Late Quaternary Tephrostratigraphy of South-Central Chile (~ 38 – 40 °S)

Wednesday, 17 December 2014
Karen Fontijn1, Harriet Louise Rawson1, Maarten E Van Daele2, Jasper Moernaut3, Ana M Abarzúa3, David M Pyle1, Tamsin A Mather1, Marc A O De Batist2, Hugo Moreno-Roa4 and José Antonio Naranjo5, (1)University of Oxford, Department of Earth Sciences, Oxford, United Kingdom, (2)Ghent University, Renard Centre of Marine Geology, Ghent, Belgium, (3)Universidad Austral de Chile, Escuela de Geología, Instituto de Ciencias Ambientales & Evolutivas, Valdivia, Chile, (4)SERNAGEOMIN, Observatorio Volcanológico de los Andes del Sur, Temuco, Chile, (5)SERNAGEOMIN, Geología Regional, Santiago, Chile
The volcanoes of the Siete Lagos region (“Lake District”) in South-Central Chile form part of the Southern Volcanic Zone of the Andes and include some of the most active volcanoes in South America, i.e.
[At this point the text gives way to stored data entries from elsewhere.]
(* ===== verification/UgcProps.v ===== *)
(** * What the UGC parser guarantees *)

From S2P Require Import Prelude Text Float Catalog Maps Calendar ParseSupport Ugc.

(** ** On ASCII text no slice panics *)

Lemma ugc_compact_ascii s : all_ascii s -> all_ascii (compact_ugc_text s).
Proof.
  apply all_ascii_sub. intros x. unfold compact_ugc_text. apply concat_chars_sub.
  intros c. rewrite !list_elem_of_In, List.filter_In. by intros [? _].
Qed.

Lemma suffix_ascii s : all_ascii s -> returns_with (fun _ => True) (has_ugc_expiration_suffix s).
Proof.
  intros Ha. unfold has_ugc_expiration_suffix. destruct (_ || _) eqn:E; [by apply returns_ret|]. bool_hyps.
  apply (returns_map _ _ (fun t => all_ascii t /\ length t = 6%nat)); [|done].
  eapply returns_weaken; [apply returns_slice; [done|lia|lia]|]. intros t [? ?]. split; [done|lia].
Qed.

Lemma collect_ascii rest combined :
  all_ascii combined -> Forall all_ascii rest ->
  returns_with (fun '(candidate, unread) =>
      match candidate with Some c => all_ascii c | None => True end /\ Forall all_ascii unread)
    (collect_ugc_candidate combined rest).
Proof.
  intros Hc Hr. revert combined Hc. induction Hr as [|l rest Hl Hr IH]; intros combined Hc; simpl;
    (apply (returns_bind _ _ (fun _ => True)); [by apply suffix_ascii|]; intros [] _);
    try (by apply returns_ret); try (apply returns_ret; by split; [|constructor]).
  destruct (_ || _); [apply returns_ret; by split; [|constructor]|].
  apply IH. apply Forall_app. split; [done|]. apply ugc_compact_ascii.
  apply (all_ascii_sub l); [|done]. apply trim_sub.
Qed.

Lemma extract_go_ascii fuel ls :
  Forall all_ascii ls -> returns_with (Forall all_ascii) (extract_go fuel ls).
Proof.
  revert ls. induction fuel as [|fuel IH]; intros ls Hl; simpl; [by apply returns_ret|].
  destruct Hl as [|l ls Hl Hls]; [by apply returns_ret|]. destruct (negb _); [by apply IH|].
  eapply returns_bind; [apply (collect_ascii ls (compact_ugc_text l)); [by apply ugc_compact_ascii|done]|].
  intros [candidate unread] [Hc Hu].
  eapply returns_map; [by apply IH|]. intros more Hm. destruct candidate; [by constructor|done].
Qed.

Lemma lines_ascii s : all_ascii s -> Forall all_ascii (iter_candidate_lines s).
Proof.
  intros Ha. unfold iter_candidate_lines. apply Forall_map, Forall_forall. intros l Hl.
  apply (all_ascii_sub s); [|done]. intros x Hx%drop_while_end_sub. by apply (lines_sub s l).
Qed.

Lemma extract_ascii s : all_ascii s -> returns_with (Forall all_ascii) (extract_ugc_candidates s).
Proof. intros Ha. by apply extract_go_ascii, lines_ascii. Qed.

Lemma full_segment_ascii s : all_ascii s -> returns_with (fun _ => True) (parse_full_ugc_segment s).
Proof.
  intros Ha. unfold parse_full_ugc_segment. destruct (_ <? _)%nat eqn:E; [by apply returns_ret|]. bool_hyps.
  eapply returns_bind; [apply (returns_slice s 0 2); [done|lia|lia]|]. intros state [_ Hs].
  destruct (s !! 2%nat); [|by apply returns_ret].
  destruct (negb _); [by apply returns_ret|]. destruct (negb _); [by apply returns_ret|].
  eapply returns_bind; [apply (returns_slice s 3 (length s)); [done|lia|lia]|].
  intros numeric _. by apply returns_ret.
Qed.

Lemma expand_segments_ascii segments prefix :
  Forall all_ascii segments -> returns_with (fun _ => True) (expand_segments segments prefix).
Proof.
  intros Hs. revert prefix. induction Hs as [|s segments Ha Hs IH]; intros prefix; [by apply returns_ret|].
  cbn [expand_segments]. destruct s as [|b s]; [apply IH|].
  apply (returns_bind _ _ (fun _ => True)).
  - unfold parse_ugc_segment. eapply returns_map; [|done]. apply full_segment_ascii.
    apply (all_ascii_sub (b :: s)); [apply trim_sub|done].
  - intros [[codes prefix']|] _; [|by apply returns_ret]. eapply returns_map; [apply IH|done].
Qed.

Section ugc_props.
Context `{Chrono} `{DataTables}.

Lemma capture_ascii s t : all_ascii s -> returns_with (fun _ => True) (parse_ugc_capture s t).
Proof.
  intros Ha. unfold parse_ugc_capture, extract_expiration.
  destruct (suffix_ascii s Ha) as (complete & Hc & _). rewrite Hc. cbn [bind_outcome].
  destruct complete; cbn [negb]; [|by apply returns_ret].
  assert (Hlen : (8 <= length s)%nat).
  { unfold has_ugc_expiration_suffix in Hc. destruct (length s <? 8)%nat eqn:E; [done|]. by bool_hyps. }
  unfold slice_to. rewrite !slice_ascii by (done || lia). cbn [bind_outcome].
  apply (returns_bind _ _ (fun _ => True)).
  - unfold expand_ugc_block. eapply returns_map; [apply expand_segments_ascii|done].
    apply Forall_forall. intros w Hw. apply (all_ascii_sub s); [|done]. intros x Hx.
    apply (split_by_sub _ _ _ _ Hw) in Hx. by apply elem_of_take_in, elem_of_drop_in in Hx.
  - intros [codes|] _; [|by apply returns_ret]. apply (returns_bind _ _ (fun _ => True)).
    + unfold parse_expire_time.
      set (e := take _ (drop (length s - 8 + 1) s)).
      assert (He : all_ascii e).
      { apply (all_ascii_sub s); [|done]. intros x Hx. by apply elem_of_take_in, elem_of_drop_in in Hx. }
      destruct (length e =? 6)%nat eqn:El; cbn [negb]; [|by apply returns_ret]. bool_hyps.
      rewrite slice_ascii by (done || lia). cbn [bind_outcome]. destruct (parse_uint _ _); [|by apply returns_ret].
      rewrite slice_ascii by (done || lia). cbn [bind_outcome]. destruct (parse_uint _ _); [|by apply returns_ret].
      rewrite slice_ascii by (done || lia). cbn [bind_outcome]. destruct (parse_uint _ _); by apply returns_ret.
    + intros [tt|] _; by apply returns_ret.
Qed.

Lemma ugc_returns text valid_time : all_ascii text -> returns_with any (parse_ugc_sections_with_issues text valid_time).
Proof.
  intros Ha. destruct (extract_ascii text Ha) as (cs & Hcs & Hall). unfold parse_ugc_sections_with_issues. rewrite Hcs.
  cbn [bind_outcome]. eapply returns_map; [|done]. apply (returns_map_panic _ (fun _ => True)). intros c Hc. apply capture_ascii.
  exact (proj1 (Forall_forall _ _) Hall c Hc).
Qed.

(** on ASCII text the UGC parser never panics, whatever the text: every
    string slice it takes lies within the string and on character boundaries. *)
Theorem ugc_ascii_total (text : bytes) (valid_time : Z) :
  all_ascii text -> exists sections issues, parse_ugc_sections_with_issues text valid_time = Ret (sections, issues).
Proof.
  intros Ha. destruct (ugc_returns text valid_time Ha) as ([ss is_] & E & _). by exists ss, is_.
Qed.
End ugc_props.

(** ** Grouping the codes of a section *)

(** The areas listed under a state. *)
Definition areas_of (state : bytes) (m : AreaMap) : list UgcArea :=
  match List.find (fun e => eqb (fst e) state) m with Some e => snd e | None => [] end.

Definition amap_ok (m : AreaMap) : Prop := strictly_sorted fst m = true /\ Forall (fun e => snd e <> []) m.

Lemma sorted_cons {A} (key_of : A -> bytes) a (l : list A) :
  strictly_sorted key_of l = true -> Forall (fun e => str_cmp (key_of a) (key_of e) = Lt) l ->
  strictly_sorted key_of (a :: l) = true.
Proof. intros Hs Hl. destruct Hl as [|b l Hb Hl]; [done|]. cbn [strictly_sorted]. by rewrite Hb. Qed.

Lemma entry_push_keys key v m e : e ∈ entry_push key v m -> fst e = key \/ exists e', e' ∈ m /\ fst e' = fst e.
Proof.
  induction m as [|[k vs] m IH]; cbn [entry_push].
  - intros ->%list_elem_of_singleton. by left.
  - destruct (str_cmp key k) eqn:E.
    + intros [-> |Hin]%elem_of_cons; [by left; apply str_cmp_eq in E|]. right. exists e. split; [by right|done].
    + intros [-> |Hin]%elem_of_cons; [by left|]. right. by exists e.
    + intros [-> |Hin]%elem_of_cons; [right; exists (k, vs); split; [left|done]|].
      destruct (IH Hin) as [?|(e' & ? & ?)]; [by left|]. right. exists e'. split; [by right|done].
Qed.

Lemma entry_push_ok key v m : amap_ok m -> amap_ok (entry_push key v m).
Proof.
  intros [Hs Hne]. induction m as [|[k vs] m IH]; cbn [entry_push]; [by repeat constructor|].
  destruct (sorted_tail fst (k, vs) m Hs) as [Hs' Hlt]. inversion Hne as [|? ? Hvs Hne']; subst.
  destruct (str_cmp key k) eqn:E.
  - split; [apply sorted_cons; done|]. constructor; [by intros [_ ?]%app_nil|done].
  - split; [|by repeat constructor].
    apply sorted_cons; [done|]. constructor; [done|].
    eapply Forall_impl; [exact Hlt|]. intros e He. by eapply str_cmp_lt_trans.
  - destruct (IH Hs' Hne') as [Hs'' Hne'']. split; [|by constructor].
    apply sorted_cons; [done|]. apply Forall_forall. intros e He.
    rewrite Forall_forall in Hlt. apply entry_push_keys in He as [-> |(e' & He' & <-)]; [|by apply Hlt].
    cbn [fst]. by rewrite (str_cmp_antisym key k), E.
Qed.

Lemma areas_of_push state key v m :
  amap_ok m -> areas_of state (entry_push key v m) = areas_of state m ++ (if eqb key state then [v] else []).
Proof.
  unfold areas_of. intros [Hs _]. induction m as [|[k vs] m IH]; cbn [entry_push].
  - cbn. by destruct (eqb key state).
  - destruct (sorted_tail fst (k, vs) m Hs) as [Hs' Hlt].
    destruct (str_cmp key k) eqn:E; cbn [List.find fst].
    + apply str_cmp_eq in E as ->. destruct (eqb k state); [done|]. cbn. by rewrite app_nil_r.
    + destruct (eqb key state) eqn:Ek; [|by rewrite app_nil_r]. apply (proj1 (eqb_true _ _)) in Ek as ->.
      assert (Hno : List.find (fun e => eqb e.1 state) ((k, vs) :: m) = None).
      { match goal with |- ?f = None => destruct f as [e|] eqn:Ef end; [|reflexivity].
        apply find_some in Ef as [Hin Heq].
        apply (proj1 (eqb_true _ _)) in Heq. apply list_elem_of_In in Hin.
        apply elem_of_cons in Hin as [-> |Hin]; [simpl in Heq; by rewrite Heq, str_cmp_refl in E|].
        rewrite Forall_forall in Hlt. pose proof (str_cmp_lt_trans _ _ _ E (Hlt e Hin)) as Hc.
        by rewrite Heq, str_cmp_refl in Hc. }
      cbn [List.find fst] in Hno. by rewrite Hno.
    + destruct (eqb k state) eqn:Ek; [|by apply IH].
      apply (proj1 (eqb_true _ _)) in Ek as ->. destruct (eqb key state) eqn:E2; [|by rewrite app_nil_r].
      apply (proj1 (eqb_true _ _)) in E2 as ->. by rewrite str_cmp_refl in E.
Qed.

(** The map a code is filed in, and the area it becomes. *)
Inductive Bucket := InCounties | InZones | InFireZones | InMarineZones.

#[export] Instance bucket_eq_dec : EqDecision Bucket.
Proof. solve_decision. Defined.

Section grouping.
Context `{Chrono} `{DataTables}.

Definition bucket_of (c : UgcCode) : Bucket :=
  match c_geoclass c with
  | County => InCounties
  | FireZone => InFireZones
  | Marine => InMarineZones
  | Zone | UnknownClass => if is_marine_zone_state (c_state c) then InMarineZones else InZones
  end.

Definition bucket (b : Bucket) (s : UgcSection) : AreaMap :=
  match b with
  | InCounties => counties s | InZones => zones s | InFireZones => fire_zones s | InMarineZones => marine_zones s
  end.

Definition area_of (c : UgcCode) : UgcArea :=
  build_area c (match c_geoclass c with
                | County => Some ugc_county_entry
                | Zone | UnknownClass => Some ugc_zone_entry
                | FireZone | Marine => None
                end).

Lemma bucket_add b s c :
  bucket b (add_code s c) =
  if eqb (bucket_of c) b then entry_push (c_state c) (area_of c) (bucket b s) else bucket b s.
Proof.
  unfold add_code, bucket_of, area_of.
  destruct (c_geoclass c); [| destruct (is_marine_zone_state _) | | |destruct (is_marine_zone_state _)];
    by destruct b.
Qed.

Lemma fold_add_spec codes s b :
  amap_ok (bucket b s) ->
  amap_ok (bucket b (fold_left add_code codes s)) /\
  forall state, areas_of state (bucket b (fold_left add_code codes s)) =
    areas_of state (bucket b s) ++
    map area_of (List.filter (fun c => eqb (bucket_of c) b && eqb (c_state c) state) codes).
Proof.
  revert s. induction codes as [|c codes IH]; intros s Hs; cbn [fold_left].
  - split; [done|]. intros state. by rewrite app_nil_r.
  - assert (Ha : amap_ok (bucket b (add_code s c))).
    { rewrite bucket_add. destruct (eqb _ b); [by apply entry_push_ok|done]. }
    destruct (IH _ Ha) as [Hok Hareas]. split; [done|]. intros state. rewrite Hareas, bucket_add.
    cbn [List.filter]. destruct (eqb (bucket_of c) b); cbn [andb]; [|done].
    rewrite areas_of_push by done. destruct (eqb (c_state c) state); cbn [map]; rewrite <- app_assoc; done.
Qed.
(* ===== verification/Blocks.v ===== *)
(** * Marked blocks of lines

    The LAT...LON and TIME...MOT...LOC parsers ([body/latlon.rs],
    [body/time_mot_loc.rs]) collect candidates the same way: from a line with
    the marker, lines are joined until one ends the block, or until the block is
    complete and the next line ends it.  The collector is a function of what
    ends a block, when it is complete and which blocks are kept. *)

From S2P Require Import Prelude Text Float ParseSupport.

Section collector.
Context (marker : bytes) (ends complete keep : bytes -> bool).

(** The block, and the lines left. *)
Fixpoint collect_lines (raw : bytes) (remaining : list bytes) : bytes * list bytes :=
  match remaining with
  | [] => (raw, [])
  | line :: rest =>
      let next_line := trim line in
      if ends next_line then (raw, remaining)
      else
        let raw' := push_line raw next_line in
        if complete raw' then
          match rest with
          | [] => (raw', [])
          | peek :: _ => if ends (trim peek) then (raw', rest) else collect_lines raw' rest
          end
        else collect_lines raw' rest
  end.

(** Each block with the line of its marker and the marker's position there. *)
Fixpoint find_marked_go (fuel : nat) (ls : list bytes) : outcome (list (bytes * bytes * nat)) :=
  match fuel with
  | O => Ret []
  | S fuel' =>
      match ls with
      | [] => Ret []
      | line :: rest =>
          match ascii_find_case_insensitive line marker with
          | None => find_marked_go fuel' rest
          | Some marker_position =>
              bind_outcome (slice_from marker_position line) (fun tail_ =>
                let '(raw, unread) := collect_lines (trim tail_) rest in
                if keep raw then map_outcome (cons (raw, line, marker_position)) (find_marked_go fuel' unread)
                else find_marked_go fuel' unread)
          end
      end
  end.

(** Every round consumes a line. *)
Definition find_marked (text : bytes) : outcome (list (bytes * bytes * nat)) :=
  let ls := lines text in find_marked_go (length ls) ls.
End collector.

(** ** Finding candidates never panics *)

(** Markers start with an ASCII letter. *)
Definition lettered (marker : bytes) : Prop :=
  match to_ascii_lowercase marker with b :: _ => is_ascii_lowercase b = true | [] => False end.

Lemma lettered_slice marker line p :
  lettered marker -> ascii_find_case_insensitive line marker = Some p -> slice_from p line = Ret (drop p line).
Proof.
  unfold lettered. destruct (to_ascii_lowercase marker) as [|b t] eqn:E; [done|]. intros Hb. by apply (marker_slice _ _ _ b t).
Qed.

Lemma push_line_sub raw line x : x ∈ push_line raw line -> x ∈ raw \/ x = chr " " \/ x ∈ line.
Proof.
  unfold push_line. destruct (eqb raw []); rewrite ?elem_of_app; [by intros [?|?]; auto|].
  intros [[?|Hx]|?]; auto. apply list_elem_of_singleton in Hx. auto.
Qed.

Lemma collect_lines_sub ends complete raw remaining block rest :
  collect_lines ends complete raw remaining = (block, rest) ->
  (forall x, x ∈ block -> x ∈ raw \/ x = chr " " \/ exists l, l ∈ remaining /\ x ∈ l) /\
  (forall l, l ∈ rest -> l ∈ remaining).
Proof.
  revert raw. induction remaining as [|line more IH]; intros raw; cbn [collect_lines]; [intros [= <- <-]; auto|].
  assert (Hp : forall x, x ∈ push_line raw (trim line) -> x ∈ raw \/ x = chr " " \/ exists l, l ∈ line :: more /\ x ∈ l).
  { intros x [?|[?|Hx%trim_sub]]%push_line_sub; auto. right. right. exists line. split; [left|done]. }
  assert (Hstop : forall b r, (push_line raw (trim line), more) = (b, r) ->
            (forall x, x ∈ b -> x ∈ raw \/ x = chr " " \/ exists l, l ∈ line :: more /\ x ∈ l) /\
            (forall l, l ∈ r -> l ∈ line :: more)).
  { intros b r [= <- <-]. split; [done|]. intros l ?. by right. }
  assert (Hgo : collect_lines ends complete (push_line raw (trim line)) more = (block, rest) ->
            (forall x, x ∈ block -> x ∈ raw \/ x = chr " " \/ exists l, l ∈ line :: more /\ x ∈ l) /\
            (forall l, l ∈ rest -> l ∈ line :: more)).
  { intros [Hb Hr]%IH. split; [|intros l ?; right; auto].
    intros x [Hx|[Hx|(l & Hl & Hx)]]%Hb; auto. right. right. exists l. split; [by right|done]. }
  destruct (ends (trim line)); [intros [= <- <-]; auto|].
  destruct (complete _); [|exact Hgo]. destruct more as [|peek more']; [apply Hstop|].
  destruct (ends (trim peek)); [apply Hstop|exact Hgo].
Qed.

(** Whatever holds of the bytes of the lines, and of the space, holds of the
    bytes of the blocks. *)
Lemma find_marked_returns marker ends complete keep fuel ls (P : byte -> Prop) :
  lettered marker -> P (chr " ") -> (forall l x, l ∈ ls -> x ∈ l -> P x) ->
  returns_with (Forall (fun '(raw, line, _) => Forall P raw /\ line ∈ ls /\ keep raw = true))
    (find_marked_go marker ends complete keep fuel ls).
Proof.
  intros Hm Hsp. revert ls. induction fuel as [|fuel IH]; intros [|line rest] HP; cbn [find_marked_go]; try by apply returns_ret.
  assert (Hrest : forall rest', (forall l, l ∈ rest' -> l ∈ rest) ->
            returns_with (Forall (fun '(raw, l, _) => Forall P raw /\ l ∈ line :: rest /\ keep raw = true))
              (find_marked_go marker ends complete keep fuel rest')).
  { intros rest' Hsub. eapply returns_weaken; [apply IH; intros l x Hl; apply HP; right; auto|].
    intros out Hout. eapply Forall_impl; [exact Hout|]. intros [[raw l] p] (? & ? & ?). split; [done|]. split; [right; auto|done]. }
  destruct (ascii_find_case_insensitive line marker) as [p|] eqn:E; [|by apply Hrest].
  rewrite (lettered_slice _ _ _ Hm E). cbn [bind_outcome].
  destruct (collect_lines _ _ _ _) as [raw unread] eqn:Ec. apply collect_lines_sub in Ec as [Hraw Hun].
  destruct (keep raw) eqn:Ek; [|by apply Hrest].
  eapply returns_map; [by apply Hrest|]. intros out Hout. constructor; [|done]. split; [|split; [left|done]].
  apply Forall_forall. intros x [Hx|[->|(l & Hl & Hx)]]%Hraw; [|done|].
  - apply (HP line); [left|]. by eapply elem_of_drop_in, trim_sub.
  - apply (HP l); [by right|done].
Qed.

(** ** Written blocks are found *)

Record WordBlock := mk_word_block { wb_first : list bytes; wb_wrapped : list (list bytes) }.

Section written.
Context (marker : bytes) (ends complete keep : bytes -> bool) (word_ok : bytes -> Prop).
Context (marker_lettered : lettered marker) (marker_is_word : word marker).
Context (ok_is_word : forall w, word_ok w -> word w).
Context (line_goes_on : forall ws, Forall word_ok ws -> ws <> [] -> ends (join (str " ") ws) = false).
Context (marker_ends : forall line p, ascii_find_case_insensitive line marker = Some p -> ends line = true).

(** The lines of a block: the marker with some words, then the rest. *)
Definition block_lines (b : WordBlock) : list bytes :=
  join (str " ") (marker :: wb_first b) :: map (join (str " ")) (wb_wrapped b).
Definition block_words (b : WordBlock) : list bytes := marker :: wb_first b ++ concat (wb_wrapped b).
Definition block_raw (b : WordBlock) : bytes := join (str " ") (block_words b).

Definition written_ok (b : WordBlock) : Prop :=
  Forall word_ok (wb_first b ++ concat (wb_wrapped b)) /\ Forall (fun c => c <> []) (wb_wrapped b) /\ keep (block_raw b) = true.

(** What stops a block: the end of the text, or a line that ends blocks. *)
Definition stops (rest : list bytes) : Prop :=
  match rest with [] => True | l :: _ => ends (trim l) = true end.

Definition unmarked_line (l : bytes) : Prop :=
  ascii_find_case_insensitive l marker = None /\ Byte.x0a ∉ l /\ Byte.x0d ∉ l.

Definition entry_ok (bo : WordBlock * list bytes) : Prop :=
  written_ok (fst bo) /\ Forall unmarked_line (snd bo) /\ stops (snd bo).

Definition marked_text (first : list bytes) (doc : list (WordBlock * list bytes)) : list bytes :=
  first ++ concat (map (fun bo => block_lines (fst bo) ++ snd bo) doc).

Lemma join_words_nonempty ws : Forall word ws -> ws <> [] -> join (str " ") ws <> [].
Proof. intros H Hne E. apply (f_equal split_whitespace) in E. rewrite split_whitespace_join in E by done. done. Qed.

Lemma ok_words ws : Forall word_ok ws -> Forall word ws.
Proof. intros H. eapply Forall_impl; [exact H|exact ok_is_word]. Qed.

Lemma block_words_words b : written_ok b -> Forall word (block_words b).
Proof. intros (H & _). constructor; [done|]. by apply ok_words. Qed.

Lemma collect_stop raw rest : stops rest -> collect_lines ends complete raw rest = (raw, rest).
Proof. destruct rest as [|l rest]; [done|]. simpl. by intros ->. Qed.

Lemma collect_words (ws : list bytes) (wrapped : list (list bytes)) rest :
  Forall word ws -> ws <> [] -> Forall (fun c => c <> [] /\ Forall word_ok c) wrapped -> stops rest ->
  collect_lines ends complete (join (str " ") ws) (map (join (str " ")) wrapped ++ rest) =
  (join (str " ") (ws ++ concat wrapped), rest).
Proof.
  intros Hws Hne H Hs. revert ws Hws Hne. induction H as [|c wrapped [Hc Hcw] H IH]; intros ws Hws Hne.
  - cbn [map concat app]. rewrite app_nil_r. by apply collect_stop.
  - cbn [map app collect_lines]. rewrite trim_join, line_goes_on by (done || by apply ok_words).
    assert (Hpush : push_line (join (str " ") ws) (join (str " ") c) = join (str " ") (ws ++ c)).
    { unfold push_line. rewrite (proj2 (eqb_false _ _) (join_words_nonempty ws Hws Hne)), join_app by done.
      by rewrite <- app_assoc. }
    assert (Hwc : Forall word (ws ++ c)) by (apply Forall_app; split; [done|by apply ok_words]).
    rewrite Hpush. cbn [concat]. rewrite app_assoc.
    assert (Hrec : collect_lines ends complete (join (str " ") (ws ++ c)) (map (join (str " ")) wrapped ++ rest) =
                   (join (str " ") ((ws ++ c) ++ concat wrapped), rest)) by (apply IH; [done|by destruct ws]).
    destruct (complete _); [|done]. destruct (map _ wrapped ++ rest) as [|peek more] eqn:Em; [by rewrite <- Hrec|].
    destruct (ends (trim peek)) eqn:Ep; [|done]. rewrite <- Hrec. symmetry. by apply collect_stop.
Qed.

Lemma marker_found ws : ascii_find_case_insensitive (join (str " ") (marker :: ws)) marker = Some O.
Proof.
  assert (Hj : exists s, join (str " ") (marker :: ws) = marker ++ s).
  { destruct ws as [|w ws]; [exists []; by rewrite app_nil_r|]. by eexists. }
  destruct Hj as [s ->]. unfold ascii_find_case_insensitive, to_ascii_lowercase.
  by rewrite map_app, find_sub_unfold, starts_with_app.
Qed.

Lemma first_line_words b : written_ok b -> Forall word (marker :: wb_first b).
Proof. intros Hb. apply block_words_words in Hb. unfold block_words in Hb. rewrite app_comm_cons in Hb. by apply Forall_app in Hb as [? _]. Qed.

Lemma text_stops doc others :
  Forall entry_ok doc -> stops others -> stops (others ++ concat (map (fun bo => block_lines (fst bo) ++ snd bo) doc)).
Proof.
  intros Hd Ho. destruct others as [|l others]; [|done].
  destruct Hd as [|[b os] doc (Hb & _) _]; [done|]. cbn [map concat app fst snd block_lines stops].
  rewrite trim_join by (by apply first_line_words). by apply (marker_ends _ 0%nat), marker_found.
Qed.

Lemma find_skips fuel first rest :
  Forall unmarked_line first -> (length first <= fuel)%nat ->
  find_marked_go marker ends complete keep fuel (first ++ rest) =
  find_marked_go marker ends complete keep (fuel - length first) rest.
Proof.
  intros H. revert fuel. induction H as [|l first (Hm & _) H IH]; intros fuel Hf; [by rewrite Nat.sub_0_r|].
  destruct fuel as [|fuel]; [simpl in Hf; lia|]. cbn [app find_marked_go length]. rewrite Hm. by rewrite IH by (simpl in Hf; lia).
Qed.

Definition found (bo : WordBlock * list bytes) : bytes * bytes * nat :=
  (block_raw (fst bo), join (str " ") (marker :: wb_first (fst bo)), O).

Lemma find_written fuel doc others :
  Forall entry_ok doc -> Forall unmarked_line others -> (length (marked_text others doc) <= fuel)%nat ->
  find_marked_go marker ends complete keep fuel (marked_text others doc) = Ret (map found doc).
Proof.
  intros Hd. revert fuel others. induction Hd as [|[b os] doc (Hb & Hos & Hst) Hd IH]; intros fuel others Ho Hf;
    unfold marked_text in *; cbn [map concat fst snd] in *; rewrite length_app in Hf;
    rewrite find_skips by (done || lia).
  - by destruct (_ - _)%nat.
  - pose proof (first_line_words b Hb) as Hfw. pose proof (text_stops doc os Hd Hst) as Hts.
    set (rest := concat _) in *. unfold block_lines in *. cbn [app length] in *. rewrite !length_app, length_map in Hf.
    destruct (fuel - length others)%nat as [|fuel'] eqn:Ef; [lia|]. cbn [find_marked_go].
    rewrite marker_found, (lettered_slice _ _ _ marker_lettered (marker_found _)), drop_0. cbn [bind_outcome].
    rewrite trim_join by done. rewrite <- app_assoc.
    destruct Hb as (Hw & Hne & Hk). apply Forall_app in Hw as [_ Hw]. apply Forall_concat in Hw.
    rewrite collect_words; [|done|done| |done].
    2:{ rewrite Forall_forall in Hw, Hne |- *. auto. }
    cbn [app]. fold (block_words b). fold (block_raw b). rewrite Hk.
    rewrite IH; [done|done|rewrite length_app; unfold rest in *; lia].
Qed.

Lemma words_clean ws : Forall word ws -> Byte.x0a ∉ join (str " ") ws /\ Byte.x0d ∉ join (str " ") ws.
Proof.
  intros H. rewrite Forall_forall in H.
  split; intros [Hx|(w & Hw & Hx)]%join_sub; try (by apply list_elem_of_singleton in Hx);
    destruct (H w Hw) as [_ Hp]; rewrite Forall_forall in Hp; by apply Hp in Hx.
Qed.

Lemma lines_marked_text first doc :
  Forall unmarked_line first -> Forall entry_ok doc -> lines (unlines (marked_text first doc)) = marked_text first doc.
Proof.
  intros Hf Hd. apply lines_unlines. unfold marked_text. apply Forall_app. split.
  { eapply Forall_impl; [exact Hf|]. by intros l (_ & ? & ?). }
  apply Forall_concat, Forall_map. eapply Forall_impl; [exact Hd|]. intros [b os] (Hb & Hos & _). cbn [fst snd].
  apply Forall_app. split; [|eapply Forall_impl; [exact Hos|]; by intros l (_ & ? & ?)].
  constructor; [by apply words_clean, first_line_words|]. destruct Hb as (Hw & _).
  apply Forall_app in Hw as [_ Hw]. apply Forall_concat in Hw. apply Forall_map.
  eapply Forall_impl; [exact Hw|]. intros c Hc. by apply words_clean, ok_words.
Qed.

(** In a text of blocks wrapped over lines, each followed by the end of the text
    or by a line that ends blocks, the blocks are found in order. *)
Lemma find_marked_written first doc :
  Forall unmarked_line first -> Forall entry_ok doc ->
  find_marked marker ends complete keep (unlines (marked_text first doc)) = Ret (map found doc).
Proof. intros Hf Hd. unfold find_marked. rewrite lines_marked_text by done. by apply find_written. Qed.
End written.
Villarrica and Llaima. The Late Quaternary (~ last 15 ka) regional tephrostratigraphic record for this region is however still poorly developed. We combine detailed stratigraphic logging of terrestrial sections in the vicinity of Llaima, Sollipulli, Villarrica, Quetrupillan, Mocho-Choshuenco and Puyehue-Cordón Caulle volcanoes with petrological, whole-rock and glass geochemical data, and 14C dating on charcoal entrained in volcanic deposits, and correlate the on-land sequences with tephra layers in existing 14C-dated lacustrine records of Laguna Las Ranas and Lagos Villarrica, Calafquén and Riñihue. The combined record includes previously described major eruptions, e.g. Llaima Pumice (Llaima) and Alpehue Pumice (Sollipulli), which help to constrain the relative timing of events. These correlations suggest that several widespread volcanic units are several hundreds to thousands of years older than previously thought. The record also includes newly described pumice-producing events, e.g. for the poorly studied Quetrupillan volcano, and provides new insights into the post-glacial eruptive frequency in the Southern Volcanic Zone. The newly updated stratigraphy with high-quality geochemical data also contributes to the regional tephrochronological framework which helps to significantly improve age models for lacustrine palaeoseismological and palaeoenvironmental archives.